Lupita se laissa faire, mais elle doutait fortement que quoi que ce soit aille mieux le soir même. Au fond, elle craignait que les Ryker se retournent contre elle en se serrant les coudes, que toute cette sympathie pour elle finisse par disparaître, que Darius cesse d'avoir de drôles d'attentions à son égard, que les choses changent pour prendre encore un chemin complexe qui la mènerait vers d'autres sables mouvants. Elle avait envie d'un sol stable, mais ignorait comment atteindre cet objectif.
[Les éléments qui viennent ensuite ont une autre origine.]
(* ===== verification/NameInfo.v ===== *)
(** * Names of socket addresses (c-ares: ares_getnameinfo.c)

    [ares_getnameinfo] turns a socket address into the name of its host, its
    service or both: from the address alone, or through [ares_gethostbyaddr], whose
    report [nameinfo_callback] takes over.

    Arrays on the stack are the characters written to them, and a write past their
    end is undefined. [getservbyport_r], [if_indextoname] and [gethostname] of the
    system are parameters: what they find, and for the last the bytes that the
    buffer holds after the call, whose result the code does not look at. The
    branches for systems without these functions are not modelled. *)

From S2P Require Import Prelude DnsWire ParseList ParseHost InetAddr InetAddr6 ReadLine Search AddrSort HostsFile GetHost.
Open Scope Z_scope.

(** ** Flags *)

Definition ARES_NI_NOFQDN : Z := 1.
Definition ARES_NI_NUMERICHOST : Z := 2.
Definition ARES_NI_NAMEREQD : Z := 4.
Definition ARES_NI_NUMERICSERV : Z := 8.
Definition ARES_NI_DGRAM : Z := 16.
Definition ARES_NI_UDP : Z := ARES_NI_DGRAM.
Definition ARES_NI_SCTP : Z := 32.
Definition ARES_NI_DCCP : Z := 64.
Definition ARES_NI_NUMERICSCOPE : Z := 128.
Definition ARES_NI_LOOKUPHOST : Z := 256.
Definition ARES_NI_LOOKUPSERVICE : Z := 512.

(** [flags & flag]. *)
Definition flag_set (flags flag : Z) : bool := negb (Z.land flags flag =? 0).

(** ** Data *)

Inductive proto := Tcp | Udp | Sctp | Dccp.

(** A socket address: [sin_port] in network byte order, the scope for IPv6. *)
Record sockaddr := SockAddr { sa_family : req_family; sin_port : Z; sin_addr : list Z; sin6_scope_id : Z }.
Definition sizeof_sockaddr (f : family) : Z := match f with AF_INET => 16 | AF_INET6 => 28 end.

Definition IF_NAMESIZE : Z := 16.
Definition IPBUFSIZ : Z := 46 + IF_NAMESIZE.

(** [struct nameinfo_query] without the callback. *)
Record nameinfo_query := NiQuery { ni_family : family; ni_addr : sockaddr; ni_flags : Z; ni_timeouts : Z }.

(** What the application is told. *)
Record name_result := NameResult { nr_status : status; nr_timeouts : Z; nr_node : option (list Z); nr_service : option (list Z) }.

(** A string written to an array of [cap] bytes after [pre]. *)
Definition write_string (cap : Z) (pre s : list Z) : M (list Z) := put_chars cap (rev pre) (s ++ [0]) ;; mret (pre ++ s).

Definition ntohs (port : Z) : Z := (port mod 256) * 256 + port / 256.

(** ** [ares_striendstr] *)

Definition TOLOWER (c : Z) : Z := if (65 <=? c) && (c <=? 90) then c + 32 else c.

Fixpoint same_tail (c1 c2 : list Z) : bool :=
  match c2 with
  | [] => true
  | b :: c2' => match c1 with a :: c1' => (TOLOWER a =? TOLOWER b) && same_tail c1' c2' | [] => false end
  end.

(** The number of characters of [s1] before the tail [s2]. *)
Definition ares_striendstr (s1 s2 : list Z) : option nat :=
  if bool_decide (length s1 < length s2)%nat then None
  else
    let n := (length s1 - length s2)%nat in
    if same_tail (drop n s1) s2 then Some n else None.
Lemma server_node_blocks a x : node_blocks (server_node a x) = 1.
Proof. done. Qed.

Lemma server_port_node_blocks a x : node_blocks (server_port_node a x) = 1.
Proof. done. Qed.

(** A server as the configuration makes them: a known family, an address of its
    size and two ports. *)
Definition server_ok (a : ares_addr) : Prop :=
  0 <= a_udp_port a < 65536 /\ 0 <= a_tcp_port a < 65536 /\
  match a_family a with
  | Some AF_INET => Zlen (a_bytes a) = 4
  | Some AF_INET6 => Zlen (a_bytes a) = 16
  | None => False
  end.

Lemma htons_involutive x : 0 <= x < 65536 -> htons (htons x) = x.
Proof.
  intros Hx. unfold htons, swap16, uwrap. change (2 ^ 16) with 65536. rewrite (Z.mod_small x) by lia.
  pose proof (Z.div_mod x 256). pose proof (Z.mod_pos_bound x 256).
  assert (0 <= x / 256 < 256) by (split; [apply Z.div_pos; lia|apply Z.div_lt_upper_bound; lia]).
  rewrite (Z.mod_small (_ + _)) by lia. rewrite (Z.mul_comm 256 (x mod 256)), Z.div_add, Z.mod_add, (Z.div_small (x / 256)), (Z.mod_small (x / 256)); lia.
Qed.

Lemma port_node_roundtrip a x : server_ok a -> port_node_server (server_port_node a x) = a.
Proof.
  intros (Hu & Ht & Hf). unfold port_node_server, server_port_node. cbn. rewrite !htons_involutive by done.
  destruct a as [[[]|] bs u t]; cbn in *; [..|done]; unfold family_bytes; cbn; by rewrite !take_ge by (unfold Zlen in *; rewrite ?length_take; lia).
Qed.

Lemma wp_free_nodes {A} (l : list A) h (Q : unit -> heap -> Prop) :
  Zlen l <= live h -> Q () (Heap (live h - Zlen l) (oracle h)) -> wp (free_nodes l) h Q.
Proof.
  revert h. induction l as [|x l IH]; intros h Hl HQ; cbn [free_nodes].
  - apply wp_ret. change (Zlen (@nil A)) with 0 in HQ. rewrite Z.sub_0_r in HQ. by destruct h.
  - rewrite Zlen_cons in *. pose proof (Zlen_nonneg l). apply wp_bind, wp_free; [lia|]. apply IH; cbn; [lia|].
    by replace (live h - 1 - Zlen l) with (live h - (1 + Zlen l)) by lia.
Qed.

(** ** What is proved *)

(** Reading the servers of a channel and giving them to another one
    makes the second channel have the same servers, with their ports; the nodes of
    the list are the only blocks that are left, and an allocation that fails is
    reported and leaves nothing behind. *)
Theorem servers_roundtrip c c2 h :
  conf_ok c -> Forall server_ok (take (Z.to_nat (k_nservers c)) (k_servers c)) -> 0 < k_nservers c ->
  arr_blocks (k_servers c2) <= live h ->
  wp ('(st, l) ← ares_get_servers_ports c;
      if bool_decide (st = ARES_SUCCESS)
      then '(st, c') ← ares_set_servers_ports l c2; ares_free_data l ;; mret (st, c')
      else mret (st, c2)) h
    (fun '(st, c') h' => live h' - arr_blocks (k_servers c') = live h - arr_blocks (k_servers c2) /\
      (oracle h = [] -> st = ARES_SUCCESS) /\
      (st = ARES_SUCCESS /\ c' = set_k_servers (k_nservers c) (take (Z.to_nat (k_nservers c)) (k_servers c)) c2 \/ st = ARES_ENOMEM)).
Proof.
  intros Hc Hok Hn Hl. pose proof (arr_blocks_range (k_servers c2)).
  apply wp_bind. eapply wp_mono; [apply wp_get_servers; [apply server_port_node_blocks|apply Hc|lia]|].
  intros [st l] h1 (H1 & H2 & H3). destruct H3 as [[-> El]|[-> ->]].
  2: { rewrite bool_decide_false by done. apply wp_ret. change (list_blocks _) with 0 in H1. split_and!; [lia|by intros E; destruct (H2 E)|by right]. }
  rewrite bool_decide_true by done. pose proof (list_blocks_nonneg l).
  assert (Es : port_node_server <$> l = take (Z.to_nat (k_nservers c)) (k_servers c)).
  { rewrite El, <- list_fmap_compose. transitivity (id <$> take (Z.to_nat (k_nservers c)) (k_servers c)); [|by rewrite list_fmap_id].
    apply list_fmap_ext. intros i a Ha. cbn. apply port_node_roundtrip. rewrite Forall_lookup in Hok. by eapply Hok. }
  assert (Hlen : length (take (Z.to_nat (k_nservers c)) (k_servers c)) = Z.to_nat (k_nservers c)).
  { rewrite length_take. pose proof (ko_nservers _ Hc). lia. }
  apply wp_bind. eapply wp_mono; [apply wp_replace; lia|]. rewrite Es.
  intros [st c'] h2 (G1 & G2 & G3). pose proof (arr_blocks_range (k_servers c')).
  apply wp_bind, wp_free_data; [lia|]. apply wp_ret. cbn [live].
  split_and!; [lia|intros E; apply G2, H2, E|]. destruct G3 as [(-> & _ & ->)|[[[-> E]| ->] _]].
  - left. unfold Zlen. rewrite Hlen, Z2Nat.id by lia. done.
  - rewrite E in Hlen. cbn in Hlen. lia.
  - by right.
Qed.
(* ===== verification/Dup.v ===== *)
(** * Saving options and duplicating a channel (c-ares: ares_init.c, ares_destroy.c)

    [ares_save_options] writes the configuration of a channel back into a
    structure of options, [ares_destroy_options] releases it, and [ares_dup] makes
    a channel from the saved options, then copies by hand what they do not hold:
    the socket callbacks, the local addresses and the servers with ports or IPv6
    addresses. *)

From S2P Require Import Prelude DnsWire ParseList ParseHost InetAddr InetAddr6 ReadLine Search AddrSort HostsFile.
From S2P Require Import Channel Resolver QueryId Config ConfigInv ConfigFile ConfigInit Servers.
Open Scope Z_scope.

#[local] Arguments Z.testbit : simpl never.

(** ** The rest of a channel *)

(** The callbacks with their data, and the local addresses. *)
Record sock_conf := SockConf {
  sc_create_cb : option Z; sc_config_cb : option Z; sc_funcs : option Z;
  sc_dev_name : list Z; sc_ip4 : Z; sc_ip6 : list Z }.

Definition DEV_NAME_SIZE : nat := 32.

(** [strncpy] of a C string into 32 bytes. *)
Definition strncpy_dev (s : list Z) : list Z :=
  take DEV_NAME_SIZE (c_string s 0 ++ replicate DEV_NAME_SIZE 0).

(** What [ares_init_options] sets. *)
Definition no_sock_conf : sock_conf := SockConf None None None (replicate DEV_NAME_SIZE 0) 0 (replicate 16 0).

Definition ares_set_local_ip4 (ip : Z) (s : sock_conf) : sock_conf :=
  SockConf (sc_create_cb s) (sc_config_cb s) (sc_funcs s) (sc_dev_name s) ip (sc_ip6 s).
Definition ares_set_local_ip6 (ip : list Z) (s : sock_conf) : sock_conf :=
  SockConf (sc_create_cb s) (sc_config_cb s) (sc_funcs s) (sc_dev_name s) (sc_ip4 s) (take 16 ip).
Definition ares_set_local_dev (name : list Z) (s : sock_conf) : sock_conf :=
  SockConf (sc_create_cb s) (sc_config_cb s) (sc_funcs s) (<[31%nat := 0]> (strncpy_dev name)) (sc_ip4 s) (sc_ip6 s).
Definition ares_set_socket_callback (cb : option Z) (s : sock_conf) : sock_conf :=
  SockConf cb (sc_config_cb s) (sc_funcs s) (sc_dev_name s) (sc_ip4 s) (sc_ip6 s).
Definition ares_set_socket_configure_callback (cb : option Z) (s : sock_conf) : sock_conf :=
  SockConf (sc_create_cb s) cb (sc_funcs s) (sc_dev_name s) (sc_ip4 s) (sc_ip6 s).
Definition ares_set_socket_functions (funcs : option Z) (s : sock_conf) : sock_conf :=
  SockConf (sc_create_cb s) (sc_config_cb s) funcs (sc_dev_name s) (sc_ip4 s) (sc_ip6 s).

(** A channel without queries and open sockets. *)
Record full_channel := FullChannel { fc_channel : channel; fc_sock : sock_conf }.

(** ** [ares_save_options] *)

Definition zero_options : ares_options := Options 0 0 0 0 0 0 0 0 [] 0 [] 0 None None [] 0 0.

Definition save_mask (rotate : Z) : Z :=
  2 ^ ARES_OPT_FLAGS + 2 ^ ARES_OPT_TRIES + 2 ^ ARES_OPT_NDOTS + 2 ^ ARES_OPT_UDP_PORT + 2 ^ ARES_OPT_TCP_PORT +
  2 ^ ARES_OPT_SOCK_STATE_CB + 2 ^ ARES_OPT_SERVERS + 2 ^ ARES_OPT_DOMAINS + 2 ^ ARES_OPT_LOOKUPS +
  2 ^ ARES_OPT_SORTLIST + 2 ^ ARES_OPT_TIMEOUTMS + 2 ^ (if rotate =? 0 then ARES_OPT_NOROTATE else ARES_OPT_ROTATE).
Une chose était sûre, elle ne parviendrait à rien ce soir, car la présence même de Darius Ryker la perturberait trop. Fallait-il qu'elle réfléchisse plus à ce constat ? Pas pour le moment.

***

Cyrus se tenait parfaitement immobile devant une petite peinture qui ne payait pas de mine face à ses gigantesques voisines. Il s'agissait du portait d'une femme. Quand il avait vu Mlle Jones, la veille, il avait cherché à savoir où il l'avait déjà aperçue. Puis, lors de leur repas chez Magnus, la réponse lui était apparue. C'est pour cette raison qu'il était venu ici. Pour s'assurer que ce portrait était bien là où il pensait. Et il était là.

Maintenant, il attendait Mlle Jones.

Seule. Épuisée par les boutiques, Charlotte avait déclaré forfait et s'était fait raccompagner par Elektra en taxi. Ce serait mieux de toute façon. Parce Cyrus devait parler avec Mlle Jones. Et la conversation qu'ils auraient n'avait pas besoin de témoin.

***

— Bonjour M. Ryker, dit Lupita en le rejoignant enfin.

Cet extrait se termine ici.